Saved data entries:
=-=-=

(** A visit of the reference kernel succeeds exactly when the database's does. *)
Lemma visit_iff now c a ps : visit_live s now c a = Ok ps ↔ visit_memory (abstract s) now c a = Ok ps.
Proof.
  split; [apply visit_abstract|]. intros (Hl & -> & d & Hd & Hshape)%visit_memory_Ok. unfold visit_live.
  cbn [abstract ms_artifacts ms_edges] in *. rewrite lookup_fmap in Hd. destruct (db_rows s !! c) as [r|] eqn:Hr; [|done]. injection Hd as <-.
  destruct (inv_row _ _ _ Hinv _ _ Hr) as (Hc & Hv & _). unfold ensure_live_in_memory in Hl. cbn [abstract ms_artifacts ms_statuses] in Hl.
  rewrite !lookup_fmap, Hr in Hl. cbn [fmap option_fmap option_map ok_or] in Hl. rewrite bind_ret_l in Hl.
  apply bind_Ok in Hl as ([] & Hw & Hl). rewrite bind_ret_l in Hl. apply bind_Ok in Hl as ([] & [Hf Ho]%ensure_Ok%andb_true_iff & Hl%ensure_Ok%negb_true_iff).
  rewrite (proj2 (ensure_live_Ok s c now a (row_artifact r))).
  - rewrite bind_ret_l. unfold edges_on. by rewrite Hshape, bind_ret_l.
  - exists r. split_and!; try done; [by apply verified_wire|]. unfold status_from_model. unfold status_fresh in Hf.
    rewrite !andb_true_iff, !Z.leb_le, Z.ltb_lt in Hf. destruct Hf as [[[_ H1'] H2'] H3'].
    rewrite (proj2 (Z.ltb_lt _ _)), (proj2 (Z.leb_le _ _)) by lia. cbn [andb]. by rewrite ensure_true, bind_ret_l, Ho, ensure_true, bind_ret_l.
Qed.

(** The ancestry is a chain of descendants, a root, and its two policies. *)
Lemma visit_policy now c a ps d :
  visit_live s now c a = Ok ps → stored s d → pd_cid d = c → pd_role d = PolicyAuthority ∨ pd_role d = PolicyEnforcement → ps = [].
Proof.
  intros Hv Hd Hc Hrole. destruct (visit_stored s now _ _ _ _ Hv Hd Hc) as (_ & -> & Hs%ensure_Ok).
  destruct (edges_on s c) as [|x l]; [done|]. by destruct Hrole as [Hrole|Hrole]; rewrite Hrole in Hs.
Qed.

Lemma walk_step visit n c a k l visited ps :
  k ≤ MAX_ANCESTRY_DEPTH → c ∉ visited → visit c a = Ok ps →
  stack_walk visit (S n) ((c, a, k) :: l) visited = stack_walk visit n (((λ p, (p, true, S k)) <$> ps) ++ l) ({[c]} ∪ visited).
Proof.
  intros Hk Hc Hps. cbn [stack_walk]. rewrite (proj2 (Nat.leb_le _ _)), bool_decide_eq_true_2 by done. cbn [andb].
  by rewrite ensure_true, bind_ret_l, Hps, bind_ret_l.
Qed.

Lemma tree_stack now k path c a depth :
  tree_ok (visit_live s now) k path c a → depth + k = WALK_DEPTH →
  ∃ n w, stack_walk (visit_live s now) n [(c, a, depth)] path = Ok w.
Proof.
  revert path c a depth. induction k as [|k IH]; [done|]. intros path c a depth (Hc & ps & Hps & Hall) Hk.
  unfold WALK_DEPTH in *. pose proof Hps as Hv. unfold visit_live in Hv. apply bind_Ok in Hv as (x & _ & Hv). apply bind_Ok in Hv as ([] & _ & Hv).
  injection Hv as Hv. destruct (decide (edges_of c (db_edges s) = [])) as [Hnil|Hne].
  { unfold edges_on in Hv. rewrite Hnil in Hv. cbn in Hv. subst ps. exists 2, ({[c]} ∪ path). by rewrite (walk_step _ _ _ _ _ _ _ []) by (done || lia). }
  destruct (child_stored c Hne) as (d & Hd & <- & Hb). unfold edges_on in Hv.
  destruct Hb as [P E HP HE Hroots Hed|parent root Hp Hr _ _ Hed]; rewrite Hed in Hv; cbn in Hv; subst ps.
  - apply Forall_cons in Hall as [HtP [HtE _]%Forall_cons]. destruct k as [|k]; [done|].
    destruct (tree_visit _ _ _ _ _ HtP) as [psP HvP], (tree_visit _ _ _ _ _ HtE) as [psE HvE].
    assert (psP = []) as -> by (eapply visit_policy; [done|exact HP|done|left; apply (rt_policy _ _ _ _ Hroots)]).
    assert (psE = []) as -> by (eapply visit_policy; [done|exact HE|done|right; apply (rt_enforcement _ _ _ _ Hroots)]).
    assert (pd_cid P ≠ pd_cid E) as Hpe.
    { intros Heq. destruct HP as (rP & HrP & HaP), HE as (rE & HrE & HaE). rewrite Heq in HrP.
      pose proof (rt_policy _ _ _ _ Hroots). pose proof (rt_enforcement _ _ _ _ Hroots). congruence. }
    destruct HtP as [HcP _], HtE as [HcE _]. exists 4. eexists.
    rewrite (walk_step _ _ _ _ _ _ _ [pd_cid P; pd_cid E]) by (done || lia). cbn [fmap list_fmap app].
    rewrite (walk_step _ _ _ _ _ _ _ []) by (done || lia). cbn [fmap list_fmap app].
    rewrite (walk_step _ _ _ _ _ _ _ []) by (done || lia || set_solver). done.
  - apply Forall_cons in Hall as [Htp _]. destruct (IH _ _ _ (S depth) Htp) as (n & w & Hw); [lia|].
    exists (S n), w. by rewrite (walk_step _ _ _ _ _ _ _ [pd_cid parent]) by (done || lia).
Qed.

=-=-=

▸ **TASK DESCRIPTION**:
Lines after the one containing "split; [apply visit_abstract|]." are not part of the task. Output the entries exactly from their first line through that one.

▸ **ANSWER BOX**:
(** A visit of the reference kernel succeeds exactly when the database's does. *)
Lemma visit_iff now c a ps : visit_live s now c a = Ok ps ↔ visit_memory (abstract s) now c a = Ok ps.
Proof.
  split; [apply visit_abstract|]. intros (Hl & -> & d & Hd & Hshape)%visit_memory_Ok. unfold visit_live.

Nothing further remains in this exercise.